Saved entries:
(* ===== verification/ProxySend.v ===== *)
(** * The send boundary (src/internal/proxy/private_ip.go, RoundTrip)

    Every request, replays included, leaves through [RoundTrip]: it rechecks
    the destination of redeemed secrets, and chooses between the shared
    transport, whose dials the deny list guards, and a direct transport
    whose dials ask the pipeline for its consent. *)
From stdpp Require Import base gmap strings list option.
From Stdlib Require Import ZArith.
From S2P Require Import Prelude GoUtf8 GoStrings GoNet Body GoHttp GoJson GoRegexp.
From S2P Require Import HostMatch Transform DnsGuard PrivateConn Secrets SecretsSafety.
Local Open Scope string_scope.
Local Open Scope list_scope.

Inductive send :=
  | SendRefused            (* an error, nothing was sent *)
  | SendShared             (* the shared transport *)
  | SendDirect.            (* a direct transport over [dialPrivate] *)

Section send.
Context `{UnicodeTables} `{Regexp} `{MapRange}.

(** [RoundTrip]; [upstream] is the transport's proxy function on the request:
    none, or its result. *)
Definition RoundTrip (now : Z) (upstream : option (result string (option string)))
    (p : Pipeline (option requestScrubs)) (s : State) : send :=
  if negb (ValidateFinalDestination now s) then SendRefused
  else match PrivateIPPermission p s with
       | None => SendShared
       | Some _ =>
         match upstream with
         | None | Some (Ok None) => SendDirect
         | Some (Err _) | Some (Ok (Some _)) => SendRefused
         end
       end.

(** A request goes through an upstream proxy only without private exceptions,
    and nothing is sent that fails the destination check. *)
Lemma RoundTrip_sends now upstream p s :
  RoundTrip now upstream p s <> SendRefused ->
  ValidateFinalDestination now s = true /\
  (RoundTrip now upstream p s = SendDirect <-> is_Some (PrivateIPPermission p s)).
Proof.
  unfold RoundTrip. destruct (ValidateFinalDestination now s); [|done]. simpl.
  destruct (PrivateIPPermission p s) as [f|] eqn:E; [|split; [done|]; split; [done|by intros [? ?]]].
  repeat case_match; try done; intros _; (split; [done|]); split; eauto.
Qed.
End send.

--

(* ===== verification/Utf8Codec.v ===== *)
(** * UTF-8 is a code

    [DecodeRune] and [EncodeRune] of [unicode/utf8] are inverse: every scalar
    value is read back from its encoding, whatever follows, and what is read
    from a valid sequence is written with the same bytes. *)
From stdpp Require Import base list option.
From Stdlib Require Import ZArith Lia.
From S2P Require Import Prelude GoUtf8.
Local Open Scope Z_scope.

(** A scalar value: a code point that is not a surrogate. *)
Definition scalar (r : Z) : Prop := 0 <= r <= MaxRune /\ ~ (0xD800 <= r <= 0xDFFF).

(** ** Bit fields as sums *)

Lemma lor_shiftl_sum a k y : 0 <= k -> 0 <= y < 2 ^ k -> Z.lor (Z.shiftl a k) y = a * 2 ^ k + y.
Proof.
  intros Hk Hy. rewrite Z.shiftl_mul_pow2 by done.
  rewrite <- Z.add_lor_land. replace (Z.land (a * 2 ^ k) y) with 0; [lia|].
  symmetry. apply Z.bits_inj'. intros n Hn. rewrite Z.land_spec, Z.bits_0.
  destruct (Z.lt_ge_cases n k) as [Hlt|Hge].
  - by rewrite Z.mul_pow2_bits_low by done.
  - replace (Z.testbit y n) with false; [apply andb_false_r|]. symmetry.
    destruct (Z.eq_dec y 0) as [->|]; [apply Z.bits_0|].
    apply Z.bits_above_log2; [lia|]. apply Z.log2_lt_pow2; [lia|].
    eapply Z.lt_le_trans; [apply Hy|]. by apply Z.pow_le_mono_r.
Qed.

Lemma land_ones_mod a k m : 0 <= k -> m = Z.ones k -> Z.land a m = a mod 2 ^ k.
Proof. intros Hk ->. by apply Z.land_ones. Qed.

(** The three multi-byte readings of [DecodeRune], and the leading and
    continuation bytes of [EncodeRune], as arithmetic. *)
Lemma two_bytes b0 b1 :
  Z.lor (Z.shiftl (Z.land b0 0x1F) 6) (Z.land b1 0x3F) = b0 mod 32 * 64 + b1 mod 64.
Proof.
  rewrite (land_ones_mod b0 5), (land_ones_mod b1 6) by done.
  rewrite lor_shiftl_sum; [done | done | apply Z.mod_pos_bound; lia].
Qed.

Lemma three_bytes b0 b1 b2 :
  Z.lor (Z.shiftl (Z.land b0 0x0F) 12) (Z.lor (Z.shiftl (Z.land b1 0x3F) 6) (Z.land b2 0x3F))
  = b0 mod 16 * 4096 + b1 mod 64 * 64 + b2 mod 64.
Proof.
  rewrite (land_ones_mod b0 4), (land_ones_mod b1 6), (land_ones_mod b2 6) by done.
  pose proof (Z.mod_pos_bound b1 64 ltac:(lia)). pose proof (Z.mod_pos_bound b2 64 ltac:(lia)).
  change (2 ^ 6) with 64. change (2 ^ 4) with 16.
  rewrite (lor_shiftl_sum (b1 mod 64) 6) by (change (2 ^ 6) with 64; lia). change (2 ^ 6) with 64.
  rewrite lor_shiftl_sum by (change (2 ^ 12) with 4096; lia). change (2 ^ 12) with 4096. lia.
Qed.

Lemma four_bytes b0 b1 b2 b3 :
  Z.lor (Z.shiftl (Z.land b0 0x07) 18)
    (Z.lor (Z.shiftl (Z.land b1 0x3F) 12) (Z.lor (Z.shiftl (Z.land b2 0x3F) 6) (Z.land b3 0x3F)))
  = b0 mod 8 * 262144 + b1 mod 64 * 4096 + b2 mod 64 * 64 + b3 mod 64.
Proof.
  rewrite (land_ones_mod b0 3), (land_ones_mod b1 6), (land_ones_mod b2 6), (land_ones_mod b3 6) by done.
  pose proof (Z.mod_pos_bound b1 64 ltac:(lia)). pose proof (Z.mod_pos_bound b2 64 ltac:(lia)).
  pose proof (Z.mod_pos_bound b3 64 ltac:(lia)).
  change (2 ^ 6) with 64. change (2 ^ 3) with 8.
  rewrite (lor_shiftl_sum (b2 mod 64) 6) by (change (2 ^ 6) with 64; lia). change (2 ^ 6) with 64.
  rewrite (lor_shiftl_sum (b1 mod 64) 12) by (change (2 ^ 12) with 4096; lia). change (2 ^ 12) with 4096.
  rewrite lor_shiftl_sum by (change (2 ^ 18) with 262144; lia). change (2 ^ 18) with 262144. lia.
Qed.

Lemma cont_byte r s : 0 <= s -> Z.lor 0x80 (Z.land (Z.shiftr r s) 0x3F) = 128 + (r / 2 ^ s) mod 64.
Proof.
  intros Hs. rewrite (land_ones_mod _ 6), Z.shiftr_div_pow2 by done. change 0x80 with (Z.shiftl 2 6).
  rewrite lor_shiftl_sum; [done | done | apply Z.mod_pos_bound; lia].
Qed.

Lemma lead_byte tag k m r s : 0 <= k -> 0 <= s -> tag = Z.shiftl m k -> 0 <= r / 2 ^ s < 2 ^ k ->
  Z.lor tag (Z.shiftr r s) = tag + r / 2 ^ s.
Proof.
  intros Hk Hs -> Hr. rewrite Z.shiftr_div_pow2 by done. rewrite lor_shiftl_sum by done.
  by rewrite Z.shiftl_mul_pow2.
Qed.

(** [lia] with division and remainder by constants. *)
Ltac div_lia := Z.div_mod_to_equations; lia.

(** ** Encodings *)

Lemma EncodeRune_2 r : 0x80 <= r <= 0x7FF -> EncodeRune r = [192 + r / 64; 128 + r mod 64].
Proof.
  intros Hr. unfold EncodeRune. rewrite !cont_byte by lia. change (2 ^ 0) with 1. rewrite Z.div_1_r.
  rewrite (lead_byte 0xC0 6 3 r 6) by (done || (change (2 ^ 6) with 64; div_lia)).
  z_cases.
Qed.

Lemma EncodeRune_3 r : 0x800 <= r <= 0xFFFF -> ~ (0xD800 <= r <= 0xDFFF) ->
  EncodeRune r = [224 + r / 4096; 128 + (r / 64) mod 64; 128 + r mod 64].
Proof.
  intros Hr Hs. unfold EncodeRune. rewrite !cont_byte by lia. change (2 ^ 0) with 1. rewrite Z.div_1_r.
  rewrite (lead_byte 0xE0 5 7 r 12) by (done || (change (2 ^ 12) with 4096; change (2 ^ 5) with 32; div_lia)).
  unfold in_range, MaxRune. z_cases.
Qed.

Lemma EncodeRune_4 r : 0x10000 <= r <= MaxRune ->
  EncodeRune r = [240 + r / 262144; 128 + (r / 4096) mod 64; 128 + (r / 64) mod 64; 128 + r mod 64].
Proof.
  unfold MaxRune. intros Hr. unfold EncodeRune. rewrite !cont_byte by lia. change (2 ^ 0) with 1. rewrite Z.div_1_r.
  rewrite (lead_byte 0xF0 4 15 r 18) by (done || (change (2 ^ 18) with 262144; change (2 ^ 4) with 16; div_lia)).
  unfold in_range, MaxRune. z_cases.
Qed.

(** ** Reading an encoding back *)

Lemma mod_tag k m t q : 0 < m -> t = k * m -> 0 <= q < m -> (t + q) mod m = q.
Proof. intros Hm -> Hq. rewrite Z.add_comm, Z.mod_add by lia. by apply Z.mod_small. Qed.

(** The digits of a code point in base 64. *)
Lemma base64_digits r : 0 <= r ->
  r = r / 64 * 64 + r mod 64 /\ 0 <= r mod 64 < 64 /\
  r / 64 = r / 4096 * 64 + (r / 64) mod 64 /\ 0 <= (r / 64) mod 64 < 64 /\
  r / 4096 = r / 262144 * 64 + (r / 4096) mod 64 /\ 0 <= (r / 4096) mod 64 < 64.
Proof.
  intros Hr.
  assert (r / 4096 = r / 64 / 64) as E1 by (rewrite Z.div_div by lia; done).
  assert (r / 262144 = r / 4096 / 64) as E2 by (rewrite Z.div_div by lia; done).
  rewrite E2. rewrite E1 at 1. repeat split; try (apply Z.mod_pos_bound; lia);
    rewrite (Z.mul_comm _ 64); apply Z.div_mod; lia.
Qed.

--

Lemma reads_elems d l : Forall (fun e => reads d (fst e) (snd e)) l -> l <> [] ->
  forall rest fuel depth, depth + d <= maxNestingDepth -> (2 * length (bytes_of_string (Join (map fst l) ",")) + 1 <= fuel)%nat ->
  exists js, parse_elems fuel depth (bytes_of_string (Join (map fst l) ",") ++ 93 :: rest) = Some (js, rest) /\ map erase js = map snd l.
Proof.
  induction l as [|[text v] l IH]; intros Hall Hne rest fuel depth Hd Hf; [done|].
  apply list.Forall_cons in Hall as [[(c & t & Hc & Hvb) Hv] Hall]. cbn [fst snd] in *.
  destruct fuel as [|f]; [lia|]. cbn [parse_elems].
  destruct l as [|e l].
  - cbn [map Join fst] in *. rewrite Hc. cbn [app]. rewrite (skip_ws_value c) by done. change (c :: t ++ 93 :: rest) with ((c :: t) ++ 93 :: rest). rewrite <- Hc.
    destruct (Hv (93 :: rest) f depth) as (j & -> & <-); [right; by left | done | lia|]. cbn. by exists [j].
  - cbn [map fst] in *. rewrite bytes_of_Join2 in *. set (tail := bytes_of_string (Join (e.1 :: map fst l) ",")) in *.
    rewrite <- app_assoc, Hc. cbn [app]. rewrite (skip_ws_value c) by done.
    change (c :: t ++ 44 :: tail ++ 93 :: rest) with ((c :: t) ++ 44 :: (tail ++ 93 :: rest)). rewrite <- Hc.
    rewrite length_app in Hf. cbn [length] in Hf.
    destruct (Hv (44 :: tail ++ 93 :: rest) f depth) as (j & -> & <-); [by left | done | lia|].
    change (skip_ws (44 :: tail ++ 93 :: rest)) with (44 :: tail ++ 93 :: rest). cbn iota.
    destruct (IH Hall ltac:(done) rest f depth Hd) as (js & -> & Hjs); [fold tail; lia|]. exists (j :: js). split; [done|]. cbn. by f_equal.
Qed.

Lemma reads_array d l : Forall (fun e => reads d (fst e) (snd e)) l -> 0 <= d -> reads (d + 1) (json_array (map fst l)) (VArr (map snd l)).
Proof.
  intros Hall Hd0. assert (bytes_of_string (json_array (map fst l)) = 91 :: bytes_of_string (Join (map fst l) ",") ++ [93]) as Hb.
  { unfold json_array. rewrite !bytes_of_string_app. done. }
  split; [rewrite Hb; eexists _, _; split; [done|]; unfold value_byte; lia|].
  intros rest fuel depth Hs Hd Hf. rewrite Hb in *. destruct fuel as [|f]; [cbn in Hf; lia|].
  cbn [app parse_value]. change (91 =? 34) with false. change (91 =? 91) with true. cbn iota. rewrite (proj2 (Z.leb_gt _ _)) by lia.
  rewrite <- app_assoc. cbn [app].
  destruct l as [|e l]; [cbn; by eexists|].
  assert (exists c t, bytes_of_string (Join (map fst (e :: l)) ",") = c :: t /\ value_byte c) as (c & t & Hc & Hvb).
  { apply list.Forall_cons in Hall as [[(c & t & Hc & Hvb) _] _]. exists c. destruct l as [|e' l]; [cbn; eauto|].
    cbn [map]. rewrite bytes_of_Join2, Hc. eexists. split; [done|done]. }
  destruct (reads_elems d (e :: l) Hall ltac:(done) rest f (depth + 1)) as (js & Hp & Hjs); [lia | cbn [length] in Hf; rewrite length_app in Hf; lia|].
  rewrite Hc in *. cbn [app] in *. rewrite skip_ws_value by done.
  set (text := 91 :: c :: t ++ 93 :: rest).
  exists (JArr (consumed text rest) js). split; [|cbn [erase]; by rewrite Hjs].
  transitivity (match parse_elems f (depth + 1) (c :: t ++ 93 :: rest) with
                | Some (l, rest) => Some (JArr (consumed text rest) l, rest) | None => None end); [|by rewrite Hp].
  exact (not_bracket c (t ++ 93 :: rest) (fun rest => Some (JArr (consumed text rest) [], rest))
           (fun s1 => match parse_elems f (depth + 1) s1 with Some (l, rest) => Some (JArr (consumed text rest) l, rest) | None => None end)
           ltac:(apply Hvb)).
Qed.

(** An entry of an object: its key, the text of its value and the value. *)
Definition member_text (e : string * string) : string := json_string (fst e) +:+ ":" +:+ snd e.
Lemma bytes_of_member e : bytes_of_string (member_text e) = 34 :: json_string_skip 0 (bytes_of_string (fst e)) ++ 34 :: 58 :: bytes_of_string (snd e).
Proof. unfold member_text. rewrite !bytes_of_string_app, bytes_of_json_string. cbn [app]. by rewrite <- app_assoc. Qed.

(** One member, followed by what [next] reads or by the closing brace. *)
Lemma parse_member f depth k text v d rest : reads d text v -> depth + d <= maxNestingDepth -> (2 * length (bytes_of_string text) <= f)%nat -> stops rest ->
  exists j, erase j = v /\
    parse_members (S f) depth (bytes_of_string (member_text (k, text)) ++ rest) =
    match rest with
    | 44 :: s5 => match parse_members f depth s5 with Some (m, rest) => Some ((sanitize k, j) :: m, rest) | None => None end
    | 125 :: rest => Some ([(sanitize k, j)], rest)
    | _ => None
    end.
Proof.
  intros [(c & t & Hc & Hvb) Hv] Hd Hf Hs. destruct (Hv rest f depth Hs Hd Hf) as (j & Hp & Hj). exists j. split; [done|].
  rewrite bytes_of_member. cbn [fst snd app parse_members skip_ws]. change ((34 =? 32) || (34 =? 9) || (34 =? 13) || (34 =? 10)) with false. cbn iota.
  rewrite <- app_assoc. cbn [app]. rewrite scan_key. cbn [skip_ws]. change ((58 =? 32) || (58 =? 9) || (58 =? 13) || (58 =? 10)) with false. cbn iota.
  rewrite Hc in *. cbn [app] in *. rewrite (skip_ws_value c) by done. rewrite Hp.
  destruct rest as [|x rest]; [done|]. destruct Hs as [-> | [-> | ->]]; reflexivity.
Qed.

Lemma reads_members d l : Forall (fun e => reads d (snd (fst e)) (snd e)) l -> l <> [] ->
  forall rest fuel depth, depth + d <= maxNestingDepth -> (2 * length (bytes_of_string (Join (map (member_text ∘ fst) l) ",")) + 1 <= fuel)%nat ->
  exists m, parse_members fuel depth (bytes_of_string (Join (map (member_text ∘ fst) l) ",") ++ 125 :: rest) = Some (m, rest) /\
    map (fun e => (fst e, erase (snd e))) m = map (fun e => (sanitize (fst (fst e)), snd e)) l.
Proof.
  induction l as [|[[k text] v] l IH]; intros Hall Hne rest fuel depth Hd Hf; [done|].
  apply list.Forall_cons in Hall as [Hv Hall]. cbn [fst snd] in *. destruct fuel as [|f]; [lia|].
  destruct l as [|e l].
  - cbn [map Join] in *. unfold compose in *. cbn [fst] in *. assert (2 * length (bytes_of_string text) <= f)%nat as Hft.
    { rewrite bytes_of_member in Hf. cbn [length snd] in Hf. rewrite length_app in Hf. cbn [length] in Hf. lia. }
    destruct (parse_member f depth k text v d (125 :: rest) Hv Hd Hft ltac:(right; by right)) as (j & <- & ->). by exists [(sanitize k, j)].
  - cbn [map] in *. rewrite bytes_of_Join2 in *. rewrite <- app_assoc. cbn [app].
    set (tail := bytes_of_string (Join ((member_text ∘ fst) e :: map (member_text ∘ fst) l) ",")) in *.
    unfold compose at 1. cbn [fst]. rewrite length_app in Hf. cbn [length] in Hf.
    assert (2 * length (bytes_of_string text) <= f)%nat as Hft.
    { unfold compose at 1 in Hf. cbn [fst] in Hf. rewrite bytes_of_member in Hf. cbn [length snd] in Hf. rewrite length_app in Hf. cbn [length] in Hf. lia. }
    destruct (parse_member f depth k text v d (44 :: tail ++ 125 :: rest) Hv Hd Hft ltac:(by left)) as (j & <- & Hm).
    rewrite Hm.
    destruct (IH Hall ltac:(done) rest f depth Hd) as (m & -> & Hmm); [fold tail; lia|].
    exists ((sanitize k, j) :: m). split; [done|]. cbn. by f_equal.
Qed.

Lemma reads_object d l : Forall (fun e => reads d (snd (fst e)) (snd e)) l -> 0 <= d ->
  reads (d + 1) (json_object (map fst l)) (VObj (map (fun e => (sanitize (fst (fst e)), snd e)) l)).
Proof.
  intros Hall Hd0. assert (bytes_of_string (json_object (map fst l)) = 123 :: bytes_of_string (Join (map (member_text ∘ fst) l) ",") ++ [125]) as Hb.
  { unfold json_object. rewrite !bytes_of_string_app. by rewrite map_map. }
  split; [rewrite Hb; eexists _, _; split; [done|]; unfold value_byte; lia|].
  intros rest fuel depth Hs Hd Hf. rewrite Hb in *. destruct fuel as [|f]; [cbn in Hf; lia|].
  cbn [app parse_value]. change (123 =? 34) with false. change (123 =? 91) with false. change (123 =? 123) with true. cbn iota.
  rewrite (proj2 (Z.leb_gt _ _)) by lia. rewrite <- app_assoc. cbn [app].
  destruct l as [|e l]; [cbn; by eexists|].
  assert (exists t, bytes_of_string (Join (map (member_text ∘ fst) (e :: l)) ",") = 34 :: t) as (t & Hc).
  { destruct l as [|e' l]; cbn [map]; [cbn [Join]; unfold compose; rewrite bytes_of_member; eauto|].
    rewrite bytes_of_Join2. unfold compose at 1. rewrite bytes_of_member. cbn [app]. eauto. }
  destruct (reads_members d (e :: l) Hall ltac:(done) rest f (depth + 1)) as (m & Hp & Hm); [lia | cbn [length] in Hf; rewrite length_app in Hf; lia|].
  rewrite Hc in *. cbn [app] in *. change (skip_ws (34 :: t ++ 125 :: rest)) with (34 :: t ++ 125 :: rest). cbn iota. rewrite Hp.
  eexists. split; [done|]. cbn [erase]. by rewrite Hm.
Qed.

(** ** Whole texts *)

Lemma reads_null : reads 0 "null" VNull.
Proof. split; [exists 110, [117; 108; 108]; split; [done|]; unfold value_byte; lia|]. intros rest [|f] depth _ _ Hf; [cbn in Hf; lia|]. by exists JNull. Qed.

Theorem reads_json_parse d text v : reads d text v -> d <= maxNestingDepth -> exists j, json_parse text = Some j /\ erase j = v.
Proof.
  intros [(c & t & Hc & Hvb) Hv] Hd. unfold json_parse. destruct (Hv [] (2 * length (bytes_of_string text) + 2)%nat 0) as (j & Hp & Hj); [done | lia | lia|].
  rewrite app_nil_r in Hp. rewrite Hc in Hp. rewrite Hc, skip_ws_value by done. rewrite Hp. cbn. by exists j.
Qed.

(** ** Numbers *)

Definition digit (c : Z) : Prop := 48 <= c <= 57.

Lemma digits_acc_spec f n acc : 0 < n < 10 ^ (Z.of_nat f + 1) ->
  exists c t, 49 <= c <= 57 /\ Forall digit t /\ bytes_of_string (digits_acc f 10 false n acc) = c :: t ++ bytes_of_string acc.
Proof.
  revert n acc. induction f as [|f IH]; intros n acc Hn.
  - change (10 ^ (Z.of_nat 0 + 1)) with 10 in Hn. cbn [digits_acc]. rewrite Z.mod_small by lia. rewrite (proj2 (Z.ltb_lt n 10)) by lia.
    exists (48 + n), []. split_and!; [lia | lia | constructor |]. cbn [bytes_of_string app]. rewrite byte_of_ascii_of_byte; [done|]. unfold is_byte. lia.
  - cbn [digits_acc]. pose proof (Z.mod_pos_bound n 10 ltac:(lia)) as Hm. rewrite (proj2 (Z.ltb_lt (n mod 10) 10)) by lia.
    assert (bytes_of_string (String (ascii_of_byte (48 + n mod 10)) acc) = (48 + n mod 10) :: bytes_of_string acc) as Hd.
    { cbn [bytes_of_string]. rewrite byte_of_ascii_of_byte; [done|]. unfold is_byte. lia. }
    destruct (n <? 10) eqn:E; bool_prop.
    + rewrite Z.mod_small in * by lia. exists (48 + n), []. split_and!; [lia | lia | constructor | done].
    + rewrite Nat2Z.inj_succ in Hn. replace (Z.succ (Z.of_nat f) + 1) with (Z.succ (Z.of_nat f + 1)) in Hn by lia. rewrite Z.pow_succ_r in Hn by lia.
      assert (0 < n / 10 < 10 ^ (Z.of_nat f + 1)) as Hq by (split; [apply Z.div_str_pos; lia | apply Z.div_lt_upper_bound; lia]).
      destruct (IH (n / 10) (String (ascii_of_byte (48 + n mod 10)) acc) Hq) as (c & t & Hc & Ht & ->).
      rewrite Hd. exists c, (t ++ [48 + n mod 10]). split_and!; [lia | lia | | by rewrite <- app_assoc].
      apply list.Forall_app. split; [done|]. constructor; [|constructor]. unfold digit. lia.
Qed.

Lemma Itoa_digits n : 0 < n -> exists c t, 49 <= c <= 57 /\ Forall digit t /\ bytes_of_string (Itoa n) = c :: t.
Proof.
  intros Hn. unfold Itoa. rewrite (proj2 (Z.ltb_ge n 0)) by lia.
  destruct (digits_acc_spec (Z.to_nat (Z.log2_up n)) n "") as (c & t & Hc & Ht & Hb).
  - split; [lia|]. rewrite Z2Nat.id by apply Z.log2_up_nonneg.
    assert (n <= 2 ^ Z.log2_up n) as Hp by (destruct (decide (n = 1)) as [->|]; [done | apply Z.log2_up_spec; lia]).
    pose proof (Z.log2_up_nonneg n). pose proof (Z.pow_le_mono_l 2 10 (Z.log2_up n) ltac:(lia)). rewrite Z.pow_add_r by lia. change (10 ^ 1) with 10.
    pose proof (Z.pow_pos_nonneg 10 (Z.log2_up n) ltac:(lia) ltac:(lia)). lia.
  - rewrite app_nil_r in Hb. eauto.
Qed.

§ **Prompt**
Of the entries above, repeat exactly the lines from the line with "(* ===== verification/ProxySend.v ===== *)" through the line with "match upstream with", both of them included.

§ **Written reply**
(* ===== verification/ProxySend.v ===== *)
(** * The send boundary (src/internal/proxy/private_ip.go, RoundTrip)

    Every request, replays included, leaves through [RoundTrip]: it rechecks
    the destination of redeemed secrets, and chooses between the shared
    transport, whose dials the deny list guards, and a direct transport
    whose dials ask the pipeline for its consent. *)
From stdpp Require Import base gmap strings list option.
From Stdlib Require Import ZArith.
From S2P Require Import Prelude GoUtf8 GoStrings GoNet Body GoHttp GoJson GoRegexp.
From S2P Require Import HostMatch Transform DnsGuard PrivateConn Secrets SecretsSafety.
Local Open Scope string_scope.
Local Open Scope list_scope.

Inductive send :=
  | SendRefused            (* an error, nothing was sent *)
  | SendShared             (* the shared transport *)
  | SendDirect.            (* a direct transport over [dialPrivate] *)

Section send.
Context `{UnicodeTables} `{Regexp} `{MapRange}.

(** [RoundTrip]; [upstream] is the transport's proxy function on the request:
    none, or its result. *)
Definition RoundTrip (now : Z) (upstream : option (result string (option string)))
    (p : Pipeline (option requestScrubs)) (s : State) : send :=
  if negb (ValidateFinalDestination now s) then SendRefused
  else match PrivateIPPermission p s with
       | None => SendShared
       | Some _ =>
         match upstream with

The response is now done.